So Tesco could face a £4 billion pound bill if a lawsuit over equal pay is successful. Paula Lee, representing the Tesco women, said “In terms of equal worth to the company there really should be no argument...”

A 27 per cent gap exists between the earnings of the guys working in the distribution centres and the shop store ladies. Clearly pay should be in compensation for the worth of services performed, irrelevant of gender. With the differential between the average wage of males and females in the 70’s being 35 per cent the progress towards equality is clearly shamefully slow!

However, this case exposes another disturbing issue over equality when we consider our politicians telling us “we are all in this together” and we then amend Paula Lee’s statement to “In terms of equal worth to the company society”.

The average wage of a nurse in 2017 was approximately £25,000, so what if, under the concept of “equal worth to society”, we now introduce another recent story of Manchester United’s Alexis Sanchez earning £505,000-a-week!
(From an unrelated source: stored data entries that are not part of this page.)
Definition decode_premerged_index_artifact (bytes : list Z) (key : PremergedIndexCacheKey)
  : result premerged_error (list SegmentMapping) :=
  let? header := parse_premerged_artifact_header bytes in
  let? _ := ensure (ah_format_version header =? PREMERGED_INDEX_FORMAT_VERSION) FormatVersionMismatch in
  let? _ := ensure (ah_merge_version header =? PREMERGED_INDEX_MERGE_VERSION) MergeVersionMismatch in
  let? _ := ensure (ah_layer_count header =? key_layer_count key) LayerCountMismatch in
  let? _ := ensure (bool_decide (ah_key_digest header = key_digest key)) KeyDigestMismatch in
  let body_len := ah_body_len header in
  let mapping_count := ah_mapping_count header in
  let? _ := ensure (mapping_count * MAPPING_SIZE <=? U64_MAX) BodyOverflow in
  let? _ := ensure (body_len =? mapping_count * MAPPING_SIZE) BodyLenMismatch in
  let? _ := ensure (zlen bytes =? PREMERGED_INDEX_HEADER_LEN + body_len) FileLenMismatch in
  let body := zdrop PREMERGED_INDEX_HEADER_LEN bytes in
  let? _ := ensure (bool_decide (sha256 body = ah_body_checksum header)) ChecksumMismatch in
  let? ms := deserialize_premerged_mappings body mapping_count (key_layer_count key) in
  Ok (ro_new ms).

(** The artifact [write_premerged_index_artifact] stores. *)
Definition premerged_artifact (key : PremergedIndexCacheKey) (ms : list SegmentMapping) : list Z :=
  let body := serialize_premerged_mappings ms in
  build_premerged_artifact_header key (zlen ms) (zlen body) (sha256 body) ++ body.

(** ** The cache directory *)

(** Atomic: a temporary file renamed over the artifact. *)
Definition write_premerged_index_artifact (D : cache) (key : PremergedIndexCacheKey)
  (ms : list SegmentMapping) (now : Z) : cache :=
  <[key_digest_hex key := mkArt (premerged_artifact key ms) now]> D.

Definition try_read_premerged_index_artifact (D : cache) (key : PremergedIndexCacheKey)
  : option (list SegmentMapping) :=
  match D !! key_digest_hex key with
  | None => None
  | Some a =>
      match decode_premerged_index_artifact (art_bytes a) key with
      | Ok ms => Some ms
      | Err _ => None
      end
  end.

Record PremergedIndexCachePolicy : Type := mkPolicy {
  pol_read : bool;
  pol_write : bool;
  pol_max_dir_bytes : Z
}.

(** [open_files_ro_with_premerged_cache]: the file opened and the artifact
    write it leaves behind.  [D1] and [D2] are the directory at the two reads. *)
Definition open_files_ro_with_premerged_cache (files : list (list Z)) (no_dir : bool)
  (policy : PremergedIndexCachePolicy) (D1 D2 : cache)
  : result lsmt_error (LSMTReadOnlyFile * option (PremergedIndexCacheKey * list SegmentMapping)) :=
  let plain := let? r := open_files_ro files in Ok (r, None) in
  let? _ := validate_open_files_ro_inputs files in
  if negb (pol_read policy) && negb (pol_write policy) then plain
  else if no_dir then plain
  else
    let? metadata := load_readonly_layers_metadata files in
    let build merged w := let? r := build_readonly_stack_from_merged files metadata merged in Ok (r, w) in
    match from_metadata metadata with
    | None =>
        let? merged := merge_readonly_indexes files metadata in
        build merged None
    | Some key =>
        match (if pol_read policy then try_read_premerged_index_artifact D1 key else None) with
        | Some merged => build merged None
        | None =>
            match (if pol_read policy then try_read_premerged_index_artifact D2 key else None) with
            | Some merged => build merged None
            | None =>
                let? merged := merge_readonly_indexes files metadata in
                build merged (if pol_write policy then Some (key, merged) else None)
            end
        end
    end.
End Artifact.

(** ** The artifact codec *)

(** Walking to a field of a concatenation. *)
Lemma copy_array_skip n (l1 l2 : list Z) off : zlen l1 ≤ off →
  copy_array n (l1 ++ l2) off = copy_array n l2 (off - zlen l1).
Proof.
  intros Ho. unfold copy_array. rewrite slice_app_skip by done. rewrite zlen_app.
  do 2 f_equal. destruct (Z.leb_spec (off + n) (zlen l1 + zlen l2)), (Z.leb_spec (off - zlen l1 + n) (zlen l2)); done || lia.
Qed.

Lemma copy_array_here n (l1 l2 : list Z) : zlen l1 = n → copy_array n (l1 ++ l2) 0 = Ok l1.
Proof.
  intros Hn. unfold copy_array. rewrite slice_app_here, zlen_app by done. pose proof (zlen_nonneg l2).
  by rewrite (proj2 (Z.leb_le _ _)) by lia.
Qed.

Ltac art_len := rewrite ?zlen_le_bytes; change (zlen PREMERGED_INDEX_MAGIC) with 8; lia.
Ltac art_field :=
  repeat (rewrite copy_array_skip by art_len);
  match goal with
  | |- context [copy_array ?n (?l ++ ?r) ?o] =>
      replace o with 0 by art_len; rewrite (copy_array_here n l r) by art_len
  end; cbn [rbind].

Section Codec.
Context `{UuidOps} (sha256 : list Z → list Z) (Hsha : ∀ b, zlen (sha256 b) = 32).

Definition key_ok (key : PremergedIndexCacheKey) : Prop :=
  zlen (key_digest key) = 32 ∧ 0 ≤ key_layer_count key < 2 ^ 8.

Lemma header_layout key n bl cs body :
  build_premerged_artifact_header key n bl cs ++ body
  = PREMERGED_INDEX_MAGIC ++ le_bytes 4 PREMERGED_INDEX_FORMAT_VERSION
    ++ le_bytes 4 PREMERGED_INDEX_MERGE_VERSION ++ le_bytes 4 PREMERGED_INDEX_HEADER_LEN
    ++ le_bytes 4 (wrap32 (key_layer_count key)) ++ le_bytes 8 n ++ le_bytes 8 bl
    ++ key_digest key ++ cs ++ body.
Proof. unfold build_premerged_artifact_header, append_u32, append_u64. by rewrite <- !app_assoc. Qed.

Lemma header_parses key n bl cs body : key_ok key → 0 ≤ n < 2 ^ 64 → 0 ≤ bl < 2 ^ 64 → zlen cs = 32 →
  parse_premerged_artifact_header (build_premerged_artifact_header key n bl cs ++ body)
  = Ok (mkArtHeader PREMERGED_INDEX_FORMAT_VERSION PREMERGED_INDEX_MERGE_VERSION (key_layer_count key)
          n bl (key_digest key) cs)
  ∧ zlen (build_premerged_artifact_header key n bl cs) = PREMERGED_INDEX_HEADER_LEN.
Proof.
  intros [Hd Hc] Hn Hbl Hcs.
  assert (zlen (build_premerged_artifact_header key n bl cs) = PREMERGED_INDEX_HEADER_LEN) as Hlen.
  { pose proof (header_layout key n bl cs []) as E. rewrite app_nil_r in E. rewrite E.
    rewrite !zlen_app, !zlen_le_bytes, Hd, Hcs. done. }
  split; [|done]. unfold parse_premerged_artifact_header.
  assert (zlen (build_premerged_artifact_header key n bl cs ++ body) = 104 + zlen body) as Hz.
  { by rewrite zlen_app, Hlen. }
  pose proof (zlen_nonneg body). rewrite Hz, (proj2 (Z.leb_le _ _)) by (unfold PREMERGED_INDEX_HEADER_LEN; lia).
  cbn [ensure rbind]. rewrite header_layout in *.
  rewrite bool_decide_true by done. cbn [ensure rbind]. unfold read_u32, read_u64.
  art_field. art_field. art_field. rewrite !(le_val_le_bytes 4) by done.
  rewrite Z.eqb_refl. cbn [ensure rbind]. art_field. art_field. art_field. art_field. art_field.
  rewrite wrap32_small by lia. rewrite !(le_val_le_bytes 8) by done.
  rewrite le_val_le_bytes; [done|]. change (2 ^ (8 * Z.of_nat 4)) with (2 ^ 32). lia.
Qed.

Lemma deserialize_ok lc ms : ∀ prev, wf_index ms → Forall (λ m, loadable m ∧ tag m < lc) ms →
  (∀ e m, prev = Some e → m ∈ ms → e ≤ sm_offset m) →
  deserialize_loop (length ms) (serialize_premerged_mappings ms) lc prev = Ok ms.
Proof.
  induction ms as [|m ms IH]; intros prev Hw Hl Hp; [done|].
  apply wf_index_cons in Hw as (Hm & Hb & Hw). apply Forall_cons in Hl as [[(Hfit & Hlen & Hz) Ht] Hl].
  cbn [length deserialize_loop].
  change (serialize_premerged_mappings (m :: ms))
    with (disk_bytes (from_memory m) ++ serialize_premerged_mappings ms).
  pose proof (mapping_bytes_roundtrip _ Hfit) as Hrt. pose proof (disk_bytes_length (from_memory m)) as Hdl.
  set (b := disk_bytes (from_memory m)) in *. unfold ztake, zdrop. unfold zlen in Hdl.
  rewrite take_app_length', drop_app_length' by lia. destruct (disk_from_bytes b) as [dm|]; [|done].
  change (Some (to_memory dm) = Some m) in Hrt. apply Some_inj in Hrt. rewrite Hrt.
  rewrite (proj2 (Z.ltb_lt _ _)) by lia. cbn [ensure rbind]. rewrite Hz. cbn [ensure rbind].
  rewrite (proj2 (Z.ltb_lt _ _)) by lia. cbn [ensure rbind].
  assert (match prev with Some e => e <=? sm_offset m | None => true end = true) as ->.
  { destruct prev as [e|]; [|done]. apply Z.leb_le. apply (Hp e m); [done|by left]. }
  cbn [ensure rbind]. rewrite IH; [done|done|done|]. intros e m' [= <-] Hm'. rewrite sm_end_wf by done.
  rewrite Forall_forall in Hb. by apply Hb.
Qed.

Lemma zlen_serialize ms : zlen (serialize_premerged_mappings ms) = zlen ms * MAPPING_SIZE.
Proof.
  unfold serialize_premerged_mappings. change (mjoin _) with (index_bytes ms). rewrite zlen_index_bytes. lia.
Qed.

(** What the cache stores is what it reads back. *)
Lemma artifact_decodes key ms : key_ok key → wf_index ms →
  Forall (λ m, loadable m ∧ tag m < key_layer_count key) ms → zlen ms * MAPPING_SIZE < 2 ^ 64 →
  decode_premerged_index_artifact sha256 (premerged_artifact sha256 key ms) key = Ok (ro_new ms).
Proof.
  intros Hk Hw Hl Hz. unfold decode_premerged_index_artifact, premerged_artifact.
  set (body := serialize_premerged_mappings ms). pose proof (zlen_nonneg ms).
  assert (zlen body = zlen ms * MAPPING_SIZE) as Hb by apply zlen_serialize. unfold MAPPING_SIZE in *.
  destruct (header_parses key (zlen ms) (zlen body) (sha256 body) body) as [E Hlen]; [done|lia|lia|done|].
  rewrite E. cbn [rbind ah_format_version ah_merge_version ah_layer_count ah_mapping_count ah_body_len
    ah_key_digest ah_body_checksum]. rewrite !Z.eqb_refl. cbn [ensure rbind].
  rewrite bool_decide_true by done. cbn [ensure rbind].
  rewrite (proj2 (Z.leb_le _ _)) by (unfold U64_MAX; lia). cbn [ensure rbind].
  rewrite Hb, Z.eqb_refl. cbn [ensure rbind]. rewrite zlen_app, <- Hb, Hlen, Z.eqb_refl. cbn [ensure rbind].
  assert (zdrop PREMERGED_INDEX_HEADER_LEN (build_premerged_artifact_header key (zlen ms) (zlen body) (sha256 body)
    ++ body) = body) as ->.
  { rewrite <- Hlen. unfold zdrop, zlen. by rewrite Nat2Z.id, drop_app_length. }
  rewrite bool_decide_true by done. cbn [ensure rbind]. unfold deserialize_premerged_mappings, MAPPING_SIZE.
  rewrite (proj2 (Z.leb_le _ _)) by (unfold U64_MAX; lia). cbn [ensure rbind].
  rewrite Hb, Z.eqb_refl. cbn [ensure rbind]. unfold zlen at 1. rewrite Nat2Z.id.
  unfold body. by rewrite deserialize_ok.
Qed.
End Codec.

(** Whatever bytes it is given, the decoder only lets through mappings that are
    sorted, disjoint, non-empty, backed and tagged with an existing layer. *)
Definition checked_from (prev : option Z) (lc : Z) (ms : list SegmentMapping) : Prop :=
  StronglySorted before ms
  ∧ Forall (λ m, 0 < sm_length m ≤ MAX_LENGTH ∧ 0 ≤ tag m < lc ∧ zeroed m || has_physical_range m = true
                 ∧ 0 ≤ sm_offset m ∧ default 0 prev ≤ sm_offset m) ms.

Lemma to_memory_fits d : disk_fits (to_memory d).
Proof.
  unfold disk_fits, to_memory, OFFSET_MASK, LENGTH_MASK, MOFFSET_MASK, sm_offset, sm_length. simpl.
  rewrite !land_mask by lia. pose proof (wrap8_range (Z.shiftr (data_high d) 56)).
  pose proof (Z.mod_pos_bound (Z.shiftr (data_low d) 50) (2 ^ 14) ltac:(lia)).
  rewrite wrap32_small by lia. split_and!; apply Z.mod_pos_bound || lia; lia.
Qed.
Put into context, a nurse would have to work 20 YEARS serving us when we are sick to receive what Alexis earns entertaining us playing a single game of football.

One sports media outlet demanded “Racing drivers put their lives on the line every time they get behind the wheel, so it makes sense that they’re paid handsomely for their services.” So what of firemen? Do they not “put their lives on the line every time they” enter a burning building? But here the comparison is even worse with a fire-fighter having to risk his life for 33 YEARS to be paid the same as a top F1 driver earns for a single race.

The highest paid person in the UK for 2016/17 was reported to be the CEO of Bet365 who earned a cool £217 million salary. What miracles the NHS would have to perform to relate such an annual income to the 8,680 year long career for the average nurse to earn its equivalent.

The Greek philosopher Plato reasoned the highest paid member of society should earn no more than six times the lowest. “In terms of equal worth to society” how can the boss of a gambling company be worth 8680 times more than a nurse, fire fighter, teacher, policeman, carer, etc? Is it just me or is there something fundamentally wrong here?